By Guy Harris
Conflict definitely sounds bad, and it generally feels bad. There are very few people who look forward to a conflict discussion. Frankly, more people avoid or look to escape conflict discussions than are willing to actively participate in them. Conflict certainly has a negative emotional aspect for most people.
Is conflict always bad, though?
Before we answer that question, let’s look at a definition of conflict to make sure we are on the same page. I will use a definition proposed by Craig Runde and Tim Flanagan in their book Becoming a Conflict Competent Leader:
“conflict is any situation in which interdependent people have apparently incompatible interest goals, principles, or feelings.”
Two words in that definition are really important: interdependent and apparently.
The conflicts most leaders face involve interdependent rather than independent individuals. As leaders, we work in an organizational or business setting where the words, actions, decisions, results, and work outputs of one person affects the results and work outputs of other people. The people involved in the conflict depend on each other to get work done and to create results. They are not independent of each other. They are interdependent. As a result, we have to figure out a way to make this work. In fact, our interdependence might be the source of the conflict: we both care – a lot – about the issues facing our business or organization. Shared care and concern are good, not bad.
The second word is apparently. Apparently is important because it touches on the idea that much of the time, the differences we perceive between us are apparent incompatibilities rather than actual incompatibilities. Apparent incompatibilities are created by the biases and assumptions we bring to the conversation. These biases and assumptions affect how well we understand other people’s intentions, desires, needs, and interests.
Because these differences are often apparent rather than real, if we stop long enough to understand the assumptions and biases, and take a moment to get past them, we might find that we have shared interests, goals, principles, and feelings that we can build on to resolve the conflict. Again, shared interests, goals, principles, and feelings are good not bad.
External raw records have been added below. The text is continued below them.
(** * Scoring core of gap_eul_backend: risk aggregation and power balance

    A shallow embedding of the three scoring modules of the repository,
    [risk_calculator.py], [power_analyzer.py] and [index.py], followed by
    the properties of the specification settled against them.

    Conventions of the embedding.
    - A Python [dict] with optional keys (a finding, a power item) is a
      record of [option] fields; [d.get(k, default)] is [default] applied
      to the field.  Dictionaries used as maps are [gmap string _].
    - Keys, enum-like values and messages are only ever compared for
      equality or returned, so they are Rocq [string]s holding the UTF-8
      bytes of the source literal.  Contract text is indexed by character
      ([len], [split], [count], slicing), so it is a list of code points.
    - A Python [float] is an IEEE 754 binary64 number.  A finite binary64
      value is represented by the rational it denotes and every operation
      is the exact operation followed by rounding to nearest, ties to
      even ([F64.rn]).
    - A raised exception is the [Raise] alternative of [result]. *)

From Stdlib Require Import ZArith QArith Qabs Lqa List String Ascii Lia.
From stdpp Require Import base option list gmap strings pretty.
Import ListNotations.

Local Open Scope string_scope.
Local Open Scope list_scope.
Local Open Scope Z_scope.

(** ** IEEE 754 binary64 arithmetic *)

Module F64.

(** A finite binary64 value, given by its exact value. *)
Definition t := Q.

(** Nearest integer to [n / d] for [0 < d], ties to the even one. *)
Definition round_half_even (n d : Z) : Z :=
  let q := n / d in
  let r := n mod d in
  match 2 * r ?= d with
  | Lt => q
  | Gt => q + 1
  | Eq => if Z.even q then q else q + 1
  end.

(** [floor (log2 (n / d))] for positive [n] and [d]. *)
Definition floor_log2 (n d : Z) : Z :=
  let k := Z.log2 n - Z.log2 d in
  if d * 2 ^ Z.max 0 k <=? n * 2 ^ Z.max 0 (- k) then k else k - 1.

(** Rounding of the positive rational [n / d]: the significand has 53
    bits, the unit in the last place is never below [2 ^ -1074]
    (gradual underflow).  Values of [2 ^ 1024] and above have no finite
    binary64 neighbour; no operation of the scoring code reaches them. *)
Definition rn_pos (n d : Z) : Q :=
  let e := Z.max (floor_log2 n d - 52) (- 1074) in
  let m := round_half_even (n * 2 ^ Z.max 0 (- e)) (d * 2 ^ Z.max 0 e) in
  (m * 2 ^ Z.max 0 e) # Z.to_pos (2 ^ Z.max 0 (- e)).

(** Round to nearest, ties to even. *)
Definition rn (x : Q) : t :=
  match Qnum x with
  | Z0 => 0%Q
  | Zpos n => rn_pos (Zpos n) (Zpos (Qden x))
  | Zneg n => (- rn_pos (Zpos n) (Zpos (Qden x)))%Q
  end.

(** A decimal literal of the source denotes the nearest binary64. *)
Definition lit (x : Q) : t := rn x.

(** [float(z)] *)
Definition of_int (z : Z) : t := rn (inject_Z z).

Definition add (x y : t) : t := rn (x + y)%Q.
Definition mul (x y : t) : t := rn (x * y)%Q.
Definition div (x y : t) : t := rn (x / y)%Q.

(** [a / b] on Python integers: the correctly rounded quotient. *)
Definition truediv (a b : Z) : t := rn (inject_Z a / inject_Z b)%Q.

(** [int(x)]: truncation toward zero. *)
Definition trunc (x : t) : Z := Z.quot (Qnum x) (Zpos (Qden x)).

(** [round(x)]: nearest integer, ties to even. *)
Definition round (x : t) : Z := round_half_even (Qnum x) (Zpos (Qden x)).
To close the discussion of whether conflict is inherently good or bad, I am going to reference a second book: The Five Dysfunctions of a Team by Patrick Lencioni.
Lencioni says that the second of the five dysfunctions that lead to team failure is the fear of conflict. He points out that fear of conflict is actually a dysfunction. If we extend the idea that fear of conflict is a dysfunction, it implies that successfully addressing conflict is a requirement for success, and I agree with him. As Lencioni makes his case that fear of conflict is a dysfunction, he adds that the type of conflict he is referencing is the type of conflict we experience when we are solving real problems that face the organization. This type of problem-solving conflict is normal, and solving problems is good, not bad.
Can conflicts be bad? Definitely.
And there are things leaders can do to move conflicts in either a good or a bad direction. In my next post, I will elaborate on the different signs to indicate if a conflict is good (constructive) or bad (destructive).
For today, I will stop with a reminder that while conflict almost always feels bad, it is not always actually bad.